IMPRESSIONS OF SCHOOLS
UNIVERSITY OF CHICAGO
Located in Hyde Park, the Pritzker School of Medicine is about 10-20 minutes outside of downtown Chicago but cannot be mistaken for its location in the city. That being said, Hyde Park had a smaller neighborhood-like atmosphere relative to the extremely busy downtown area. Some students live downtown, and many venture there during their free time.
The medical school is also located directly on the undergraduate campus, which has beautiful, picturesque architecture. We were not shown much of the School of Medicine during the interview day, but we were able to tour beautiful clinical facilities. In spring 2013 an additional state-of-the-art hospital opened as well immediately adjacent to the current facilities.
Interview day structure was relatively relaxed, with three separate interviews from an individual in admissions, on the faculty, and a student. On interview day we were told they look for 3 major qualities in all students:
o intrinsic desire to learn for personal improvement
o dedication to service
o exceptional performance in whatever it is one values – excellence
Besides that, just want to make sure the applicant is a good fit for the school.

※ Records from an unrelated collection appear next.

(** * Learnon education workflow: models, workflow catalog, session service,
      orchestrator and API routes, embedded from the Python sources under
      [src/python/src/server].

    Python values are embedded as follows.
    - [int] is [Z]; [float] is the kernel's binary64 [float] (PrimFloat), so
      that the comparisons against the literals [0.6] and [0.85] are the ones
      Python performs; [str] is [string]; [None]-able values are [option].
    - a [dict] with string keys is a [gmap string _]; a [list] is a [list].
    - list indexing and slicing follow Python for negative indices.
    - exceptions are values of [exn], carried by the result type [res].
    - calls to collaborators that are not part of this code base (the
      Supabase client, the RAG service, the progress service, [uuid4],
      [datetime.now]) take their answers from a [world] record and are
      logged in a trace of [event]s. *)

From Stdlib Require Import ZArith List Lia Bool Floats.
From stdpp Require Import base option list strings gmap.
Import ListNotations.

Local Open Scope string_scope.
Local Open Scope Z_scope.

(* A decimal literal denotes the nearest binary64 value, as in Python. *)
#[local] Set Warnings "-inexact-float".

(** ** Python runtime helpers *)

(** The exceptions this code meets, all of them subclasses of [Exception].
    What the handlers [except Exception] of the code do not catch (a task
    cancellation, a keyboard interrupt) is not an [exn]. *)
Inductive exn : Type :=
| IndexError
| KeyError (key : string)
| OverflowError
| ValueError (value : option string) (enum_class : string)
| ExternalError (message : string).

Inductive res (A : Type) : Type :=
| Ok (a : A)
| Raise (e : exn).
Arguments Ok {A} a.
Arguments Raise {A} e.

#[global] Instance res_ret : MRet res := fun A a => Ok a.
#[global] Instance res_bind : MBind res := fun A B f m =>
  match m with
  | Ok a => f a
  | Raise e => Raise e
  end.
(** * MassiveQC: the feature table builder (build_features.py)

    A shallow embedding of [src/MassiveQC/build_features.py].  The program is
    a chain of pandas calls, so the embedding has three layers:

    - [Module float64]: the arithmetic of the cells.  A float64 number is
      kept as the rational it stands for, and every operation rounds its
      exact result to the nearest float64, a tie going to the even one;
    - [Module pd]: the pandas operations the program calls (a list of labels
      with a missing label is a [KeyError], [sum] skips missing values and
      has [min_count = 0], the sums of [groupby] are compensated).  Where
      the versions of pandas differ, the embedding follows pandas 2.2: a
      join keeps the order of the left rows also when a row label is
      repeated, where the versions before 2.2 sort the rows of such a join;
    - the program itself: [FEATURE_AGG], [FEATURE_RENAME],
      [aggregate_gene_body_coverage], [workflow_data], [build_features].

    The order in which numpy and pandas add the numbers of a row or of a
    group is theirs, and it shows in the last bit of a sum that is not
    exact.  The statements on the value of a sum or of a mean are therefore
    made for whole numbers (counts) of a magnitude that float64 adds without
    rounding, in whatever order; the statements on the order of the rows of
    a join are made for row labels without repetition. *)

From Stdlib Require Import List String Ascii Bool Arith Lia.
From Stdlib Require Import QArith DecimalString.
From Stdlib Require Import Sorted Permutation.
Import ListNotations.

Local Close Scope Q_scope.
Local Open Scope nat_scope.
Local Open Scope string_scope.
Local Open Scope list_scope.

(** ** Exceptions and results *)

Inductive error : Type :=
| KeyError (labels : list string)      (* the labels that were not found *)
| ValueError (msg : string)
| InvalidIndexError
| TypeError
| FileNotFoundError (path : string).

Inductive result (A : Type) : Type :=
| OK (a : A)
| Err (e : error).

Arguments OK {A} a.
Arguments Err {A} e.

Definition bind {A B : Type} (r : result A) (k : A -> result B) : result B :=
  match r with
  | OK a => k a
  | Err e => Err e
  end.

Notation "x <- r ;; k" := (bind r (fun x => k))
  (at level 61, r at next level, right associativity).

Fixpoint mapM {A B : Type} (f : A -> result B) (l : list A) : result (list B) :=
  match l with
  | [] => OK []
  | a :: l' => b <- f a ;; bs <- mapM f l' ;; OK (b :: bs)
  end.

The following stood out about Pritzker. It emphasizes diversity within its class as well as an overall class personality, and will offer admission in order to build this puzzle as well as possible (this was communicated by the Director of Admissions during the interview day). This makes it a very competitive school, with only 88 MD students per class. However, once in, there is a wealth of resources and support offered by the institution. Current students claimed they felt comfortable with anyone in their class and that admissions truly does a great job of finding the pieces to that puzzle. Student happiness is heavily emphasized at this school. In addition, there are supposedly more research opportunities than students due to the small class size. During the clinical years students are treated with respect as compared to other schools. Lastly, the emphasis on health care disparities seemed larger at Pritzker than many other institutions. As an example, there were six student-run clinics, whereas most other schools support one, maybe two such organizations.
This school had a beautiful and professional secondary portal and was very timely in answering questions and responding to emails. Communication was very easy.
The University of Chicago Pritzker School of Medicine was unquestionably an elite institution to attend for a medical education.
While this city may have a less than flattering reputation, there are many perks to the area. Chicken wings, a low cost of living, and Canada just a quick drive away are just the first things than come to mind. The School of Medicine and Biomedical Sciences is scheduled to move to downtown (as opposed to its current location on the South Campus in Amherst) in 2017 as a key part of the UB2020 action plan.
This SUNY still graded Honors/High Pass/Pass/Fail for the pre-clinical years, and also has some very large lectures combined with pharmacy and dental students. Mr. Rosso (Director of Admissions) is an extremely enthusiastic and captivating individual, as he gave a tour of the School of Medicine. Dr. Charles Severin (Dean of Admissions) has a very interesting story. He originally obtained a PhD in anatomy and was the instructor for gross anatomy, aiding students in the cadaver dissection that is an unofficial rite of passage in the world of future physicians. In order to better serve as the Dean he decided to attend UB and obtain an MD so that he could understand the stress and rigors of obtaining a medical education. Dr. Severin never completed a residency because he never wished to practice medicine, but rather was seeking complete immersion in the life of a medical student.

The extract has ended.